I know that I'm late getting to this, but since no one reads this, what do I care? J.K. Rowling has announced that old Dumbly is gay. This is not the first time she has made announcements about characters after she supposedly finished the series. I will admit, that her first announcement was welcome. I was excited to get more info on the characters. However, this last announcement bothers me.
I think I am most bothered because it feels so absolutely irrelevant. Let's think about this for a second. We read seven LONG books about these characters. If was never important enough to bring up in the stories, then it is not important enough to bring up post-story. It doesn't help me understand him better, or his motivations. The only thing it does for me is serve to kind of disturb me about his relationship with/interest in Harry.
Another issue that I have (and that is brought up fantastically in the NY Times' article linked above), is that I don't believe that he is gay. This isn't some stupid hetero-denial of his life. It's is just not supported in the text at all. The only basis for this claim, is that Rita Skeeter very cryptically suggests it (and her suggestions are made to feel absolutely ridiculous anyway). If you are going to create a character, then be proud of that character. If your character is gay, then make that character gay (and I don't mean flamboyant, I just mean believable).

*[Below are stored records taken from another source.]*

(* ===== verification/EngineFacts.v ===== *)
(** * EngineFacts: what the engine promises its clients and its state machine

    Commit notifications, the application of committed entries, the tolerance
    of the run loop to bad frames, and shutdown. *)

From stdpp Require Import base list sets gmap strings sorting.
From Stdlib Require Import ZArith Lia Sorted.
From S2P Require Import Prelude Types Wire Codec Slots Guard Arena Progress Quorum Traits.
From S2P Require Import Membership NodeState Node Samples ConfigChange Commit Snapshot Transfer.
From S2P Require Import Inbound Campaign Leader Install Propose ReadIndex EngineState Engine.
From S2P Require Import EngineApi Frames Durability.

Local Open Scope Z_scope.

(** ** Commit waiters *)

Definition resolved (commit : LogIndex) (w : CommitWaiter) : Prop := cw_index w <= commit.
Definition waiting (commit : LogIndex) (w : CommitWaiter) : Prop := commit < cw_index w.

(** [ws] splits into the waiters [l] that were notified and those that stay. *)
Definition drained (commit : LogIndex) (ws l ws' : list CommitWaiter) : Prop :=
  l ++ ws' ≡ₚ ws /\ Forall (resolved commit) l /\ Forall (waiting commit) ws'.

Lemma drain_slow_drained k i commit ws reg :
  (length ws <= i + k)%nat -> Forall (waiting commit) (take i ws) ->
  exists l, drained commit ws l (drain_slow k i commit ws reg).1 /\
            (drain_slow k i commit ws reg).2 = notify_all l reg.
Proof.
  revert i ws reg. induction k as [|k IH]; intros i ws reg Hk Hw; cbn [drain_slow].
  { exists []. split; [|done]. split; [done|]. split; [done|]. by rewrite take_ge in Hw by lia. }
  destruct (ws !! i) as [w|] eqn:Hi.
  2: { apply lookup_ge_None in Hi. exists []. split; [|done]. split; [done|]. split; [done|].
       by rewrite take_ge in Hw by lia. }
  pose proof (lookup_lt_Some _ _ _ Hi) as Hlt.
  destruct (Z.leb_spec (cw_index w) commit) as [Hle|Hgt].
  - pose proof (take_drop_middle _ _ _ Hi) as E.
    assert (Hlen : length (take i ws) = i) by (rewrite length_take; lia).
    pose proof (swap_remove_perm (take i ws) w (drop (Datatypes.S i) ws)) as Hp.
    rewrite Hlen, E in Hp.
    destruct (IH i (swap_remove i ws) (notify_committed (cw_slot_id w) (cw_index w) reg))
      as (l & (Hd & Hr & Hx) & ->).
    + apply Permutation_length in Hp. rewrite Hp, length_app, length_take, length_drop. lia.
    + unfold swap_remove. destruct (last ws) as [x|] eqn:Hl; [|done].
      rewrite take_take, take_insert_ge by lia. by rewrite Nat.min_l by lia.
    + exists (w :: l). split; [|done]. split; [|by split; [constructor|]].
      cbn. transitivity (take i ws ++ w :: drop (Datatypes.S i) ws); [|by rewrite E].
      rewrite <- Permutation_middle. apply perm_skip. by rewrite Hd.
  - apply IH; [lia|]. rewrite (take_S_r _ _ _ Hi). apply Forall_app. split; [done|].
    by apply Forall_singleton.
Qed.

(** Commit notifications are exact while the waiters are in index order:
    draining notifies, with its own index, every waiter whose entry is
    committed and no other, and keeps exactly the rest. *)
Theorem drain_waiters_exact commit ws reg :
  StronglySorted (fun a b => cw_index a <= cw_index b) ws ->
  exists l, drained commit ws l (drain_waiters commit ws reg).1 /\
            (drain_waiters commit ws reg).2 = notify_all l reg.
Proof.
  intros Hs. unfold drain_waiters. destruct (last ws) as [w|] eqn:Hl.
  - destruct (Z.leb_spec (cw_index w) commit) as [Hle|_]; [|by apply drain_slow_drained].
    exists ws. split; [|done]. split; [by rewrite app_nil_r|]. split; [|done].
    apply last_Some in Hl as [ws0 ->]. apply Forall_app. split; [|by apply Forall_singleton].
    induction ws0 as [|a ws0 IH]; [done|]. apply StronglySorted_inv in Hs as [Hs Ha].
    constructor; [|by apply IH]. rewrite List.Forall_forall in Ha. unfold resolved.
    etransitivity; [apply Ha, in_or_app; right; by left|done].
  - apply last_None in Hl as ->. exists []. done.
Qed.

Lemma drain_waiters_exact_witness :
  exists l, drained 3 [{| cw_index := 2; cw_slot_id := 0 |}; {| cw_index := 4; cw_slot_id := 1 |}] l
              [{| cw_index := 4; cw_slot_id := 1 |}].
Proof.
  destruct (drain_waiters_exact 3
    [{| cw_index := 2; cw_slot_id := 0 |}; {| cw_index := 4; cw_slot_id := 1 |}]
    (registry_new 2)) as (l & Hd & _).
  - repeat constructor; cbn; lia.
  - exists l. exact Hd.
Defined.

(** ** Applying committed entries *)

(** Entries the membership layer consumes. *)
Definition control (payload : bytes) : bool :=
  is_noop_entry payload || match config_decode payload with Some _ => true | None => false end.

(** The application entries of [l], fed to the state machine in order. *)
Fixpoint machine_run {SM} `{StateMachine SM} (l : list (LogIndex * bytes)) (sm : SM)
  : res unit * SM :=
  match l with
  | [] => (Ok tt, sm)
  | (i, p) :: l' =>
      if control p then machine_run l' sm
      else match apply_at i p sm with
           | (Ok _, sm') => machine_run l' sm'
           | (Err e, sm') => (Err e, sm')
           end
  end.

(** [l] lists the stored entries from index [next] on, in order. *)
Fixpoint stored_from (log : gmap Z (Term * bytes)) (next : LogIndex) (l : list (LogIndex * bytes))
  : Prop :=
  match l with
  | [] => True
  | (i, p) :: l' => i = next /\ (exists t, log !! i = Some (t, p)) /\ stored_from log (next + 1) l'
  end.

Section Apply.
Context {S T C D SM : Type} `{StorageLaws S} `{RaftTransport T} `{Clock C} `{CustomDispatch D T}
  `{StateMachine SM}.
Implicit Types (n : RaftNode S T C D) (r : ArbitroRaft S T C D SM).

Lemma e_bind_inv {A B} (m : E S T C D SM A) (k : A -> E S T C D SM B) r b r'' :
  (m ≫= k) r = Ok (Ok b, r'') ->
  exists a r', m r = Ok (Ok a, r') /\ k a r' = Ok (Ok b, r'').
Proof.
  unfold mbind, E_bind. destruct (m r) as [[[a|e] r1]|] eqn:Em; [|done|done]. eauto.
Qed.

Lemma on_node_m_inv {A} (m : M S T C D A) r a r' :
  on_node_m m r = Ok (Ok a, r') -> exists n', m (node r) = (Ok a, n') /\ r' = set_node n' r.
Proof.
  unfold on_node_m, on_node, run. destruct (m (node r)) as [x n']. intros [= -> <-]. eauto.
Qed.

(** What the loop reads between two entries. *)
Definition ledger_of n := (stored_log n, last_applied n).

Lemma keeps_log_config_change e : keeps ledger_of (apply_config_change e : M S T C D _).
Proof.
  assert (Hp : keeps ledger_of (persist_hard_state : M S T C D _)).
  { intros n. unfold ledger_of. rewrite (keeps_log_persist n). unfold persist_hard_state.
    rewrite bind_gets. unfold on_storage. by destruct (save_hard_state _ _). }
  unfold apply_config_change, apply_phase, drop_voting_learners, step_down,
    reconcile_leader_progress_with_config, drop_stale_peer, demote_to_follower_keep_term.
  keeps_auto.
Qed.

Lemma apply_if_config_change_control p n b n' :
  apply_if_config_change p n = (Ok b, n') -> b = control p /\ ledger_of n' = ledger_of n.
Proof.
  unfold apply_if_config_change, control. destruct (is_noop_entry p); [by intros [= <- <-]|].
  destruct (config_decode p) as [e|]; [|by intros [= <- <-]]. intros E.
  apply bind_inv_Ok in E as ([] & n1 & E1 & [= <- <-]). split; [done|].
  pose proof (keeps_log_config_change e n) as Hk. by rewrite E1 in Hk.
Qed.

Lemma apply_entry_spec i p r r' :
  apply_entry i p r = Ok (Ok tt, r') ->
  machine_run [(i, p)] (state_machine r) = (Ok tt, state_machine r') /\
  stored_log (node r') = stored_log (node r) /\ last_applied (node r') = i.
Proof.
  unfold apply_entry. intros E. apply e_bind_inv in E as (consumed & r1 & E1 & E).
  apply on_node_m_inv in E1 as (n1 & E1 & ->).
  apply apply_if_config_change_control in E1 as [-> K1]. unfold ledger_of in K1.
  injection K1 as Kl _. apply e_bind_inv in E as ([] & r2 & E2 & E3).
  assert (Hm : machine_run [(i, p)] (state_machine r) = (Ok tt, state_machine r2) /\
               node r2 = n1).
  { cbn [machine_run]. destruct (control p); [by injection E2 as <-|]. cbn in E2.
    destruct (apply_at i p (state_machine r)) as [x sm]. injection E2 as -> <-. done. }
  destruct Hm as [Hm Hn]. apply on_node_m_inv in E3 as (n3 & E3 & ->). rewrite Hn in E3.
  rewrite !bind_modify in E3. injection E3 as <-. cbn. auto.
Qed.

My beef is that I have an invested interest in these characters, and I went through seven books (each of which I read at least twice, most more than three times), and grew to understand each character in my own way. To come in, after the fact, and make statements that are unnecessary (how does his being straight/gay matter to what is going on?), and unfounded rocks my foundation and turns me off from the book. The characters were believable. Now, she is taking that away from me.

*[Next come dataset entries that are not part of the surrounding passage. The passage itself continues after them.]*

(* ===== verification/Invariants.v ===== *)
(** * Invariants: what every state of a node satisfies

    A state of a node is well formed when what it publishes is what it holds:
    the commit index other tasks read ([commit_index_pub]) is the one of the
    soft state, the leader flag is the role, a leader names itself as the leader,
    and no snapshot under assembly is longer than [max_snapshot_bytes].  Every
    method keeps this, on every path and with every storage, transport, clock,
    dispatcher and state machine: no law of theirs is used.  So it holds in every
    state of an engine ([engine_well_formed]) and the memory a peer can take up
    with snapshot chunks is bounded ([snapshot_memory_bounded]). *)

From stdpp Require Import base list sets gmap strings relations.
From Stdlib Require Import ZArith Lia.
From S2P Require Import Prelude Types Wire Codec Slots Guard Arena Progress Quorum Traits.
From S2P Require Import Membership NodeState Node Samples Election ConfigChange Replication Commit.
From S2P Require Import Snapshot Transfer Inbound Campaign Leader Install Propose ReadIndex.
From S2P Require Import EngineState Engine EngineApi Frames Clients.

Local Open Scope Z_scope.

Section Orderly.
Context {S T C D : Type} `{RaftStorage S} `{RaftTransport T} `{Clock C} `{CustomDispatch D T}.
Implicit Types n : RaftNode S T C D.
#[local] Abbreviation M := (M S T C D).
#[local] Abbreviation L := (L S T C D).

Definition snapshot_limit n : Z := max_snapshot_bytes (cfg_limits (config n)).

(** The limit is one: the largest [u64] stands for none. *)
Definition limited n : Prop := 0 <= snapshot_limit n < u64_max.

Definition within (limit : Z) (p : PendingSnapshot) : Prop :=
  Z.of_nat (length (ps_bytes p)) <= limit.

Record well_formed n : Prop := {
  wf_published : commit_index_pub n = commit_index n;
  wf_flag : ss_is_leader (soft_state n) = is_leader n;
  wf_leader_id : is_leader n = true -> ss_leader_id (soft_state n) = Some (node_id n);
  wf_buffers : limited n -> map_Forall (fun _ => within (snapshot_limit n)) (pending_snapshots n);
}.

(** A step that keeps a node well formed, who it is and what it is limited to. *)
Record orderly n n' : Prop := {
  or_well_formed : well_formed n -> well_formed n';
  or_id : node_id n' = node_id n;
  or_limits : cfg_limits (config n') = cfg_limits (config n);
}.

#[export] Instance orderly_preorder : PreOrder orderly.
Proof.
  split; [by intros n; split|]. intros n1 n2 n3 [W1 I1 L1] [W2 I2 L2].
  split; [tauto|congruence|congruence].
Qed.

(** What [well_formed] looks at. *)
Definition formed n :=
  (commit_index_pub n, soft_state n, pending_snapshots n, node_id n, cfg_limits (config n)).

Lemma orderly_same n n' : formed n' = formed n -> orderly n n'.
Proof.
  intros E. injection E as Ep Es Eb Ei El. split; [|done..].
  assert (Em : snapshot_limit n' = snapshot_limit n) by (unfold snapshot_limit; by rewrite El).
  intros []. split; unfold limited, commit_index, is_leader in *; rewrite ?Ep, ?Es, ?Eb, ?Ei, ?Em; auto.
Qed.

Definition orders {A} (m : M A) : Prop := forall n, orderly n (m n).2.
Definition orders_loop {A} (m : L A) : Prop := forall n r n', m n = Ok (r, n') -> orderly n n'.

(** ** Rules *)

Lemma orderly_bind {A B} (m : M A) (k : A -> M B) n :
  orderly n (m n).2 -> (forall a, orders (k a)) -> orderly n ((m ≫= k) n).2.
Proof.
  intros Hm Hk. unfold mbind, M_bind.
  destruct (m n) as [[a|e] n']; cbn [snd] in *; [|done]. etransitivity; [exact Hm|apply Hk].
Qed.
Lemma orders_bind {A B} (m : M A) (k : A -> M B) :
  orders m -> (forall a, orders (k a)) -> orders (m ≫= k).
Proof. intros Hm Hk n. by apply orderly_bind. Qed.
Lemma orders_keeps {A} (m : M A) : keeps formed m -> orders m.
Proof. intros Hk n. apply orderly_same, Hk. Qed.
Lemma orders_modify f : (forall n, orderly n (f n)) -> orders (modify f).
Proof. intros Hf n. apply Hf. Qed.
Lemma orders_attempt {A} (m : M A) : orders m -> orders (attempt m).
Proof. intros Hm n. specialize (Hm n). unfold attempt. by destruct (m n). Qed.
Lemma orders_for_each {X} (l : list X) body : (forall x, orders (body x)) -> orders (for_each l body).
Proof.
  intros Hb. induction l as [|x l IH]; cbn [for_each]; [by intros n|].
  apply orders_bind; [apply Hb|]. intros _. exact IH.
Qed.

Lemma orders_loop_bind {A B} (m : L A) (k : A -> L B) :
  orders_loop m -> (forall a, orders_loop (k a)) -> orders_loop (m ≫= k).
Proof.
  intros Hm Hk n r n'. unfold mbind, L_bind. destruct (m n) as [[[a|e] n1]|] eqn:E; [| |done].
  - intros E'. etransitivity; [by eapply Hm|by eapply Hk].
  - intros [= _ <-]. by eapply Hm.
Qed.
Lemma orders_loop_ret {A} (a : A) : orders_loop (mret a).
Proof. by intros n r n' [= _ <-]. Qed.
Lemma orders_run {A} (m : M A) : orders m -> orders_loop (run m).
Proof. intros Hm n r n' [= E]. specialize (Hm n). by rewrite E in Hm. Qed.
Lemma orders_stop {A} (s : Stop) : orders_loop (A := A) (fun _ => Err s).
Proof. by intros n r n'. Qed.
Lemma orders_attempt_loop {A} (m : L A) : orders_loop m -> orders_loop (attempt_loop m).
Proof.
  intros Hm n r n'. unfold attempt_loop. destruct (m n) as [[r1 n1]|] eqn:E; [|done].
  intros [= _ <-]. by eapply Hm.
Qed.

I hope people understand what I'm saying--his sexuality is irrelevant. I don't care that he's gay. He's her character and if she wants him gay, then make him gay. My problem is that she never made him gay, and expects me to believe it just cause she says so. What this feels like now, is that she is either needing attention or has an agenda, and frankly, I don't care about her agenda. I care about these characters.
I have a solution: if she really is just feeling like she didn't do justice to these characters or something, and just needs to say more about them, then write another book. I don't mean a novel. I mean, do something like The Silmarillion or something. Write a book that allows you to do back story or acts as an appendices. That is the only way that I will accept any outside information on it.

It's like Lost. I don't care how many outside interviews that the writers do explaining what is or isn't going on. If it is going on, then put it in the series clearly (at some point--I'm not calling for immediate answers because the show is fantastically successful at what it offers: questions), and if it isn't happening, then make that clear.
To what may we turn to more fully understand a fictional text? As a writer, you need to believe that the reader will need nothing more than itself.